● **ABOUT THIS EXERCISE**: Take each line from the entries that holds "split" and copy it out.

---

(* ===== verification/OpStores.v ===== *)
(** * What the OpenID provider keeps

    Of sms-auth: console_client.rs (the console's registration, seeded and
    checked), lib.rs (the stores the provider reads clients from and records
    spent assertions in), op.rs (the signing keys, what is advertised, the
    refresh store that holds nothing) and provision.rs (machine clients).  RSA
    key generation, authkestra's [TokenManager] and serde are parameters. *)

From S2P Require Import Prelude SentinelList Msisdn ProviderApi Schema ApiSchema Errors Sql Db DbLogic DbReads DbRef.
From S2P Require Import WorkerRouting Transactions Rbac Keys SsoStore TokenDoor DemoData.

(** ** A run nobody else writes into *)
Section Alone.

Context `{E : CratestackErrors} `{B : !Backend}.

Inductive alone {A} : prog A -> world -> A -> world -> Prop :=
| alone_ret a w : alone (Ret a) w a w
| alone_call R (c : call R) k w r w1 a w2 :
    exec R c w r w1 -> alone (k r) w1 a w2 -> alone (Call c k) w a w2.

Lemma alone_inv {A} (p : prog A) w a w' : alone p w a w' ->
  match p with
  | Ret b => a = b /\ w' = w
  | Panic => False
  | Call c k => exists r w1, exec _ c w r w1 /\ alone (k r) w1 a w'
  end.
Proof. destruct 1; [done|]. by exists r, w1. Qed.

Lemma alone_bind {A C} (p : prog A) (f : A -> prog C) w c w' :
  alone (pbind p f) w c w' -> exists a w1, alone p w a w1 /\ alone (f a) w1 c w'.
Proof.
  revert w. induction p as [a| |R q k IH]; intros w; cbn [pbind].
  - intros H. exists a, w. by split; [constructor|].
  - by intros H%alone_inv.
  - intros (r & w1 & Hx & Hr)%alone_inv. apply IH in Hr as (a & w2 & Hp & Hf). exists a, w2.
    split; [by econstructor | done].
Qed.

Lemma alone_bind_ok {A C X} (p : prog (result A X)) (f : A -> prog (result C X)) w r w' :
  alone (pbind_ok p f) w r w' ->
  (exists a w1, alone p w (Ok a) w1 /\ alone (f a) w1 r w') \/ (exists e, alone p w (Err e) w' /\ r = Err e).
Proof.
  intros (x & w1 & Hp & Hr)%alone_bind. destruct x as [a|e]; [left; eauto|].
  apply alone_inv in Hr as [-> ->]. right. eauto.
Qed.

Lemma alone_map_err {A X Y} (g : X -> Y) (p : prog (result A X)) w r w' :
  alone (pmap_err g p) w r w' -> exists r0, alone p w r0 w' /\ r = map_err g r0.
Proof. intros (x & w1 & Hp & [-> ->]%alone_inv)%alone_bind. eauto. Qed.

Lemma alone_do {R} (c : call R) w r w' : alone (do c) w r w' -> exec R c w r w'.
Proof. intros (r' & w1 & Hx & [-> ->]%alone_inv)%alone_inv. done. Qed.

(** The first row that matches: one that does, and [None] only when none does. *)
Lemma alone_first_row {t} (q : query t) w r w' :
  alone (first_row q) w r w' -> (forall n, q_limit q = Some n -> 0 < n) -> w' = w /\
  forall found, r = Ok found ->
    match found with
    | Some x => w_tables w t !! row_id t x = Some x /\ q_where q x = true /\ row_wf t x = true
    | None => forall x, w_tables w t !! row_id t x = Some x -> row_wf t x = true -> q_where q x = false
    end.
Proof.
  intros [(rows & w1 & Hx%alone_do & [-> ->]%alone_inv)|(e & Hx%alone_do & ->)]%alone_bind_ok Hn.
  - pose proof (exec_FindMany _ _ _ _ _ Hx) as [-> Hrows]. split; [done|]. intros found [= <-].
    destruct (Hrows rows eq_refl) as (Hf & _). destruct rows as [|x rows]; cbn [head].
    + intros x Hs Hwf. apply not_true_iff_false. intros Hw.
      by apply (exec_FindMany_complete _ _ _ _ _ x Hx Hs Hw Hwf Hn).
    + by apply Forall_cons in Hf as [? _].
  - apply exec_FindMany in Hx as [-> _]. by split.
Qed.

End Alone.

(** ** console_client.rs *)
Module ConsoleClient.

(** human_login.rs: the console as it is configured. *)
Record ConsoleClient := mkConsoleClient { client_id : text; redirect_uris : list text }.

Inductive Mismatch :=
| Inactive | AuthMethod | Jwks | AppClient | RefreshToken
| Grants (got : list text) | Scopes (got : list text) | RedirectUris (got : list text) | Pkce.

Definition CONSOLE_SCOPES : list text := [lit "openid"; lit "profile"].

(** [str]'s order: of code points, which is the order of their bytes. *)
Fixpoint text_leb (a b : text) : bool :=
  match a, b with
  | [], _ => true
  | _ :: _, [] => false
  | x :: a', y :: b' => if x =? y then text_leb a' b' else x <? y
  end.

#[global] Instance text_le_dec : RelDecision (fun a b => Is_true (text_leb a b)).
Proof. intros a b. apply _. Defined.

Definition sort (l : list text) : list text := merge_sort (fun a b => Is_true (text_leb a b)) l.

Definition same_set (a b : list text) : bool := bool_decide (sort a = sort b).

Definition mismatches (row : OauthClient.t) (console : ConsoleClient) : list Mismatch :=
  let grants := unpack row.(OauthClient.grantTypes) in
  let scopes := unpack row.(OauthClient.scopes) in
  let redirects := unpack row.(OauthClient.redirectUris) in
  (if negb row.(OauthClient.active) then [Inactive] else []) ++
  (if negb (bool_decide (row.(OauthClient.tokenEndpointAuthMethod) = ClientAuthMethod.none))
   then [AuthMethod] else []) ++
  (if negb (is_null row.(OauthClient.jwks)) then [Jwks] else []) ++
  (if negb (is_null row.(OauthClient.appClientId)) then [AppClient] else []) ++
  (if bool_decide (lit "refresh_token" ∈ grants) then [RefreshToken] else []) ++
  (if negb (bool_decide (grants = [AUTHORIZATION_CODE])) then [Grants grants] else []) ++
  (if negb (same_set scopes CONSOLE_SCOPES) then [Scopes scopes] else []) ++
  (if negb (same_set redirects (redirect_uris console)) then [RedirectUris redirects] else []) ++
  (if negb row.(OauthClient.requirePkce) then [Pkce] else []).

Definition machine_conflict (difference : Mismatch) : bool :=
  match difference with AuthMethod | Jwks | AppClient => true | _ => false end.

Definition machine_conflicts (differences : list Mismatch) : list Mismatch :=
  List.filter machine_conflict differences.

Inductive Seeded := Created | Reconciled (differences : list Mismatch) | Unchanged.

Section Programs.

Context `{E : CratestackErrors}.

Inductive ConsoleClientError :=
| Missing (client_id : text)
| Mismatched (client_id : text) (mismatches : list Mismatch)
| MachineClient (client_id : text) (conflicts : list Mismatch)
| Unstorable (error : PackError)
| Database (error : CratestackError).

Definition client_with (client_id : text) : query TOauthClient :=
  mkQuery (t := TOauthClient) (fun c => bool_decide (c.(OauthClient.clientId) = client_id)) [] (Some 1).

Definition find (client_id : text) : prog (result (option OauthClient.t) ConsoleClientError) :=
  pmap_err Database (first_row (client_with client_id)).

Definition check_console_client (console : ConsoleClient) : prog (result unit ConsoleClientError) :=
  let!? row := find (client_id console) in
  match row with
  | None => Ret (Err (Missing (client_id console)))
  | Some row =>
      let differences := mismatches row console in
      match differences with
      | [] => Ret (Ok tt)
      | _ =>
          match machine_conflicts differences with
          | [] => Ret (Err (Mismatched (client_id console) differences))
          | conflicts => Ret (Err (MachineClient (client_id console) conflicts))
          end
      end
  end.

(** What is stored for the console. *)
Definition public_client (console : ConsoleClient) (grant_types scopes redirect_uris : text)
  : CreateOauthClientInput :=
  mkCreateOauthClient (client_id console) None ClientAuthMethod.none None grant_types scopes redirect_uris true.

Definition reconciling (grant_types scopes redirect_uris : text) : list OauthClient.col :=
  [ OauthClient.SetAppClientId None; OauthClient.SetTokenEndpointAuthMethod ClientAuthMethod.none;
    OauthClient.SetJwks None; OauthClient.SetGrantTypes grant_types; OauthClient.SetScopes scopes;
    OauthClient.SetRedirectUris redirect_uris; OauthClient.SetRequirePkce true; OauthClient.SetActive true ].

Definition seed_console_client (console : ConsoleClient) : prog (result Seeded ConsoleClientError) :=
  let!? grant_types := lift (map_err Unstorable (pack [AUTHORIZATION_CODE])) in
  let!? scopes := lift (map_err Unstorable (pack CONSOLE_SCOPES)) in
  let!? redirect_uris := lift (map_err Unstorable (pack (redirect_uris console))) in
  let!? row := find (client_id console) in
  match row with
  | None =>
      let!? _ := pmap_err Database
        (do (Create TOauthClient (public_client console grant_types scopes redirect_uris))) in
      Ret (Ok Created)
  | Some row =>
      let differences := mismatches row console in
      match differences with
      | [] => Ret (Ok Unchanged)
      | _ =>
          match machine_conflicts differences with
          | [] =>
              let!? _ := pmap_err Database
                (do (Overwrite TOauthClient row.(OauthClient.id) (reconciling grant_types scopes redirect_uris))) in
              Ret (Ok (Reconciled differences))
          | conflicts => Ret (Err (MachineClient (client_id console) conflicts))
          end
      end
  end.

End Programs.

End ConsoleClient.

(** ** lib.rs, op.rs, provision.rs *)
Module OpStores.

Inductive GrantType :=
| AuthorizationCode | RefreshToken | ClientCredentials | DeviceCode | TokenExchange | Custom (name : text).

Inductive TokenEndpointAuthMethod := PrivateKeyJwt | NoAuth.

(** authkestra's keys: the set of public keys of a client, and the manager of one
    private key. *)
Class KeyLib := {
  JwkSet : Type;
  jwks_from_str : text -> result JwkSet text;
  TokenManager : Type;
  new_asymmetric : text -> option text -> option text -> result TokenManager text;
  Jwk : Type;
  public_jwk : TokenManager -> option Jwk;
  jwks_document : Jwk -> text }.

Definition grant_of (g : text) : GrantType :=
  if bool_decide (g = lit "authorization_code") then AuthorizationCode
  else if bool_decide (g = lit "refresh_token") then RefreshToken
  else if bool_decide (g = lit "client_credentials") then ClientCredentials
  else if bool_decide (g = lit "urn:ietf:params:oauth:grant-type:device_code") then DeviceCode
  else if bool_decide (g = lit "urn:ietf:params:oauth:grant-type:token-exchange") then TokenExchange
  else Custom g.

Definition auth_method_of (m : ClientAuthMethod.t) : TokenEndpointAuthMethod :=
  match m with
  | ClientAuthMethod.private_key_jwt => PrivateKeyJwt
  | ClientAuthMethod.none => NoAuth
  end.

Inductive StoreError := StoreInternal (message : text).

(** ** The refresh store holds nothing *)
Definition store_token (_ : text) : result unit StoreError :=
  Err (StoreInternal (lit "this deployment issues no refresh tokens")).
Definition get_token (_ : text) : result (option text) StoreError := Ok None.
Definition revoke_token (_ : text) : result unit StoreError := Ok tt.
Definition consume_token (_ : text) : result (option text) StoreError := Ok None.

(** ** What the provider advertises *)
Definition AUTHORIZATION_CODE_TTL_SECS : Z := 60.
Definition ACCESS_TOKEN_TTL_SECS : Z := 900.
Definition MACHINE_SCOPES_SUPPORTED : list text := [lit "sms:send"; lit "sms:read"].

Record OpConfig := mkOpConfig {
  op_issuer : text;
  scopes_supported : list text;
  response_types_supported : list text;
  grant_types_supported : list text;
  id_token_signing_alg : text;
  authorization_code_ttl_secs : Z;
  access_token_ttl_secs : Z;
  device_code_ttl_secs : Z;
  token_exchange_enabled : bool }.

Definition op_config (issuer : text) (served : ServedGrants) : OpConfig :=
  mkOpConfig issuer
    ((if sg_machine_tokens served then MACHINE_SCOPES_SUPPORTED else []) ++
     (if sg_human_login served then ConsoleClient.CONSOLE_SCOPES else []))
    (if sg_human_login served then [lit "code"] else [])
    (grant_types served) (lit "RS256") AUTHORIZATION_CODE_TTL_SECS ACCESS_TOKEN_TTL_SECS 60 false.

Section Stores.

Context `{E : CratestackErrors} `{K : KeyLib}.

Record ClientRegistration := mkRegistration {
  cr_client_id : text;
  cr_client_secret_hash : option text;
  cr_redirect_uris : list text;
  cr_grant_types : list GrantType;
  cr_scopes : list text;
  cr_require_pkce : bool;
  cr_allowed_audiences : list text;
  cr_token_endpoint_auth_method : option TokenEndpointAuthMethod;
  cr_jwks : option JwkSet }.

---

● **RESULT OF THE TASK**:
  - intros H. exists a, w. by split; [constructor|].
    split; [by econstructor | done].
  - pose proof (exec_FindMany _ _ _ _ _ Hx) as [-> Hrows]. split; [done|]. intros found [= <-].
  - apply exec_FindMany in Hx as [-> _]. by split.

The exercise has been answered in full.